One-fourth of advance premium tax credits paid went unreported on returns

Although insurance exchanges paid about $15.5 billion in advance premium tax credits (APTCs) in 2014 under the Patient Protection and Affordable Care Act, P.L. 111-148, only about $11.3 billion, or 73%, was reported by taxpayers on their tax returns, IRS Commissioner John Koskinen wrote in a Jan. 8, 2016, letter to Congress (available at irs.gov. Taxpayers receiving APTCs were informed that they must file a return reconciling the advance payments with their eligible premium tax credit amount for the year, Koskinen said. The IRS also estimated that 4.8 million taxpayers needed to file Form 8962, Premium Tax Credit, for 2014 to make the reconciliation or claim a premium tax credit without APTCs. However, as of October 2015, only 3.5 million taxpayers did so, with 3.3 million reporting APTCs.

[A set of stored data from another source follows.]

(* ===== verification/Json.v ===== *)
(** The interface of the JSON library the sources call (cJSON), which is not
    part of the repository: the accessors as the operations of a class, the
    trees the sources build as data, the printer as an operation.  A concrete
    instance on the built trees serves the witnesses. *)

From S2P Require Import Prelude CStr F64.

(** What [cJSON_Create*] and [cJSON_Add*ToObject] build. *)
Inductive jval :=
| JNull
| JBool (b : bool)
| JNum (x : f64)
| JStr (s : string)
| JArr (l : list jval)
| JObj (l : list (string * jval)).

(** Parsed documents [J] with cJSON's accessors.  A query of the type and the
    access that it guards come as one operation: [cJSON_IsString(x)] with
    [x->valuestring] is [str_of x], and so on. *)
Class CJson (J : Type) := {
  cJSON_Parse : string → option J;
  cJSON_GetObjectItem : J → string → option J;
  cJSON_IsArray : J → bool;
  cJSON_IsObject : J → bool;
  cJSON_GetArraySize : J → nat;
  cJSON_GetArrayItem : J → nat → option J;
  str_of : J → option string;
  num_of : J → option f64;
  int_of : J → Z;
  bool_of : J → option bool;
  cJSON_IsNull : J → bool;
  cJSON_PrintUnformatted : jval → string
}.

(** [cJSON_GetObjectItem] with a check of the item's type. *)
Definition get_str `{CJson J} (j : J) (k : string) : option string :=
  cJSON_GetObjectItem j k ≫= str_of.
Definition get_num `{CJson J} (j : J) (k : string) : option f64 :=
  cJSON_GetObjectItem j k ≫= num_of.
Definition get_arr `{CJson J} (j : J) (k : string) : option J :=
  a ← cJSON_GetObjectItem j k; if cJSON_IsArray a then Some a else None.

(** [x->valuedouble], which is zero for an item that is no number. *)
Definition valuedouble `{CJson J} (j : J) : f64 := default f64_zero (num_of j).

(** The items of an array, in order. *)
Definition items `{CJson J} (j : J) : list J :=
  omap (cJSON_GetArrayItem j) (seq 0 (cJSON_GetArraySize j)).

(** [cJSON_CreateNumber] on an integer. *)
Definition JInt (z : Z) : jval := JNum (f64_of_Z z).

(** * A concrete instance *)

Section tree.
Variable parse : string → option jval.

Definition tree_items (j : jval) : list jval :=
  match j with JArr l => l | JObj l => snd <$> l | _ => [] end.

#[local] Instance tree_json : CJson jval := {
  cJSON_Parse := parse;
  cJSON_GetObjectItem j k :=
    match j with
    | JObj l => snd <$> (find_slot (λ p, bool_decide (fst p = k)) l ≫= λ i, l !! i)
    | _ => None
    end;
  cJSON_IsArray j := match j with JArr _ => true | _ => false end;
  cJSON_IsObject j := match j with JObj _ => true | _ => false end;
  cJSON_GetArraySize j := length (tree_items j);
  cJSON_GetArrayItem j i := tree_items j !! i;
  str_of j := match j with JStr s => Some s | _ => None end;
  num_of j := match j with JNum x => Some x | _ => None end;
  int_of j := match j with JNum x => default 0 (f64_trunc x) | JBool true => 1 | _ => 0 end;
  bool_of j := match j with JBool b => Some b | _ => None end;
  cJSON_IsNull j := match j with JNull => true | _ => false end;
  cJSON_PrintUnformatted _ := ""%string
}.

(** With a printer. *)
Definition printed_json (print : jval → string) : CJson jval := {|
  cJSON_Parse := parse;
  cJSON_GetObjectItem := @cJSON_GetObjectItem _ tree_json;
  cJSON_IsArray := @cJSON_IsArray _ tree_json;
  cJSON_IsObject := @cJSON_IsObject _ tree_json;
  cJSON_GetArraySize := @cJSON_GetArraySize _ tree_json;
  cJSON_GetArrayItem := @cJSON_GetArrayItem _ tree_json;
  str_of := @str_of _ tree_json;
  num_of := @num_of _ tree_json;
  int_of := @int_of _ tree_json;
  bool_of := @bool_of _ tree_json;
  cJSON_IsNull := @cJSON_IsNull _ tree_json;
  cJSON_PrintUnformatted := print
|}.

Lemma items_tree l : items (JArr l) = l.
Proof.
  unfold items. cbn [cJSON_GetArraySize cJSON_GetArrayItem tree_json tree_items].
  assert (∀ a (l0 l1 : list jval), length l0 = a →
            omap (λ i, (l0 ++ l1) !! i) (seq a (length l1)) = l1) as Hgen.
  { intros a l0 l1. revert a l0. induction l1 as [|x l1 IH]; intros a l0 Ha; [done|].
    cbn [length seq omap list_omap]. rewrite (list_lookup_middle l0 l1 x a) by done. f_equal.
    specialize (IH (S a) (l0 ++ [x])). rewrite <- app_assoc in IH. apply IH.
    rewrite length_app, Ha. simpl. lia. }
  exact (Hgen 0%nat [] l eq_refl).
Qed.
End tree.

(** Look up the items of a built tree that a goal asks for. *)
Ltac json_items :=
  repeat match goal with
  | |- context [@cJSON_GetObjectItem ?K ?i ?t ?k] =>
      let r := eval hnf in (@cJSON_GetObjectItem K i t k) in
      change (@cJSON_GetObjectItem K i t k) with r
  end.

The IRS sent letters to taxpayers whose return lacked a required Form 8962 requesting it—when possible, before processing the returns—and notified the exchanges of the lapse, Koskinen wrote.

SPONSORED REPORT

How the election may affect taxation of business income

This report summarizes recent proposals to reform the U.S. business income tax system and considers the path to enactment of any such legislation.

VIDEO

How to Excel pivot a general ledger

The general ledger is a vast historical data archive of your company's financial activities, including revenue, expenses, adjustments, and account balances. J. Carlton Collins, CPA, shows how to prepare data for, and mine data with, PivotTables.

QUIZ

Did you follow 2016’s biggest accounting news?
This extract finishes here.